Legal measures and morality campaigns

In 1908, the government founded the Bureau of Investigation (BOI, from 1935, the FBI) to investigate "white slavery" by interviewing brothel employees to discover if they had been kidnapped. Out of 1,106 prostitutes interviewed in one city, six said they were victims of white slavery. The White-Slave Traffic Act (Mann Act) of 1910 prohibited so-called white slavery. It also banned the interstate transportation of women for "immoral purposes". Its primary stated intent was to address prostitution and perceived immorality. The Supreme Court later included consensual debauchery, adultery, and polygamy under "immoral purposes". Prior to World War I, there were few laws criminalizing prostitutes or the act of prostitution.

During World War I, the U.S. government developed a public health program called the American Plan which authorized the military to arrest any woman within five miles of a military cantonment. If found infected, a woman could be sentenced to a hospital or a "farm colony" until cured. By the end of the war 15,520 prostitutes had been imprisoned, the majority never being medically hospitalized.

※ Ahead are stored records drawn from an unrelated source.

(** * Verification of the segment-trie router ([_route]) of go-laeo/ezy

    The development embeds [src/unnamed/part_000] (package [pi]): the trie
    node [_route], [Insert], [Search], [Invoke], [Name], [From] and the
    method registrations.  Nodes live in an explicit heap (a list indexed by
    pointer), because the Go code aliases one child under two keys of
    [sub], compares pointers ([next != current]) and walks [parent]
    back-references.  The two loops of [Search] are a step function on the
    local state at a loop head; the rounds [Search] runs it for are shown
    to be enough on every heap that the registrations build.

    Beside the router, the development embeds the middleware [Cors] of
    [src/unnamed/part_001] and the registration methods and [Group] of
    the server mux of [src/mux.go], each over the operations of the
    interface it calls. *)

From Stdlib Require Import ZArith Ascii String.
From stdpp Require Import base option list strings gmap.

Open Scope string_scope.
Open Scope list_scope.

(** ** Go's [strings] and [path] helpers used by the router *)

Module GoStrings.

(** [strings.Split(s, "/")]: the pieces between separators; an input
    without separator (also the empty one) gives a single piece. *)
Fixpoint Split (s : string) : list string :=
  match s with
  | EmptyString => [EmptyString]
  | String c r =>
      if Ascii.eqb c "/" then EmptyString :: Split r
      else match Split r with
           | piece :: more => String c piece :: more
           | [] => [String c EmptyString]
           end
  end.

(** [strings.Join(elems, "/")]. *)
Fixpoint Join (elems : list string) : string :=
  match elems with
  | [] => EmptyString
  | [e] => e
  | e :: more => e +:+ "/" +:+ Join more
  end.

End GoStrings.

Module GoPath.

(** The byte at index [i] of the output buffer ([lazybuf.index]). *)
Definition index (buf : list ascii) (i : nat) : ascii :=
  default "000"%char (buf !! i).

(** The inner loop of the [..] case of [path.Clean]:
    [for out.w > dotdot && out.index(out.w) != '/' { out.w-- }]. *)
Fixpoint rewind (buf : list ascii) (dotdot w : nat) : nat :=
  match w with
  | 0 => 0
  | S w' =>
      if (dotdot <? w)%nat && negb (Ascii.eqb (index buf w) "/")
      then rewind buf dotdot w' else w
  end.

(** [true] when the element that started is over: end of input or a
    separator ([r+k == n || path[r+k] == '/']). *)
Definition ends (rest : list ascii) : bool :=
  match rest with
  | [] => true
  | c :: _ => Ascii.eqb c "/"
  end.

(** The element copied by the default case and what follows it. *)
Fixpoint element (rest : list ascii) : list ascii * list ascii :=
  match rest with
  | [] => ([], [])
  | c :: more =>
      if Ascii.eqb c "/" then ([], rest)
      else let '(e, after) := element more in (c :: e, after)
  end.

In 1918, the Chamberlain-Kahn Act which implemented the American Plan, gave the government the power to quarantine any woman suspected of having venereal disease. A medical examination was required, and if it revealed to be VD, this discovery could constitute proof of prostitution. The purpose of this law was to prevent the spread of venereal diseases among U.S. soldiers. During World War I, Storyville, a district in New Orleans where prostitution was permitted, was shut down to prevent VD transmission to soldiers in nearby army and navy camps.

On January 25, 1917, an anti-prostitution drive in San Francisco attracted huge crowds to public meetings. At one meeting attended by 7,000 people, 20,000 were kept out for lack of room. In a conference with Reverend Paul Smith, an outspoken foe of prostitution, 300 prostitutes made a plea for toleration, explaining they had been forced into the practice by poverty. When Smith asked if they would take other work at $8 to $10 a week, the ladies laughed derisively, which lost them public sympathy. The police closed about 200 houses of prostitution shortly thereafter.

The National Venereal Disease Control Act, which became effective July 1, 1938, authorized the appropriation of federal funds to assist the states in combating venereal diseases. Appropriations under this act were doubled after the United States entered the war. The May Act,3 which became effective with its signature by the President, July 11, 1941, armed the federal government with authority to suppress commercialized vice in the neighborhood of military camps and naval establishments in the United States.

The May Act, which became law in June 1941, intended to prevent prostitution on restricted zones around military bases. It was invoked chiefly during wartime. See World War II U.S. Military Sex Education.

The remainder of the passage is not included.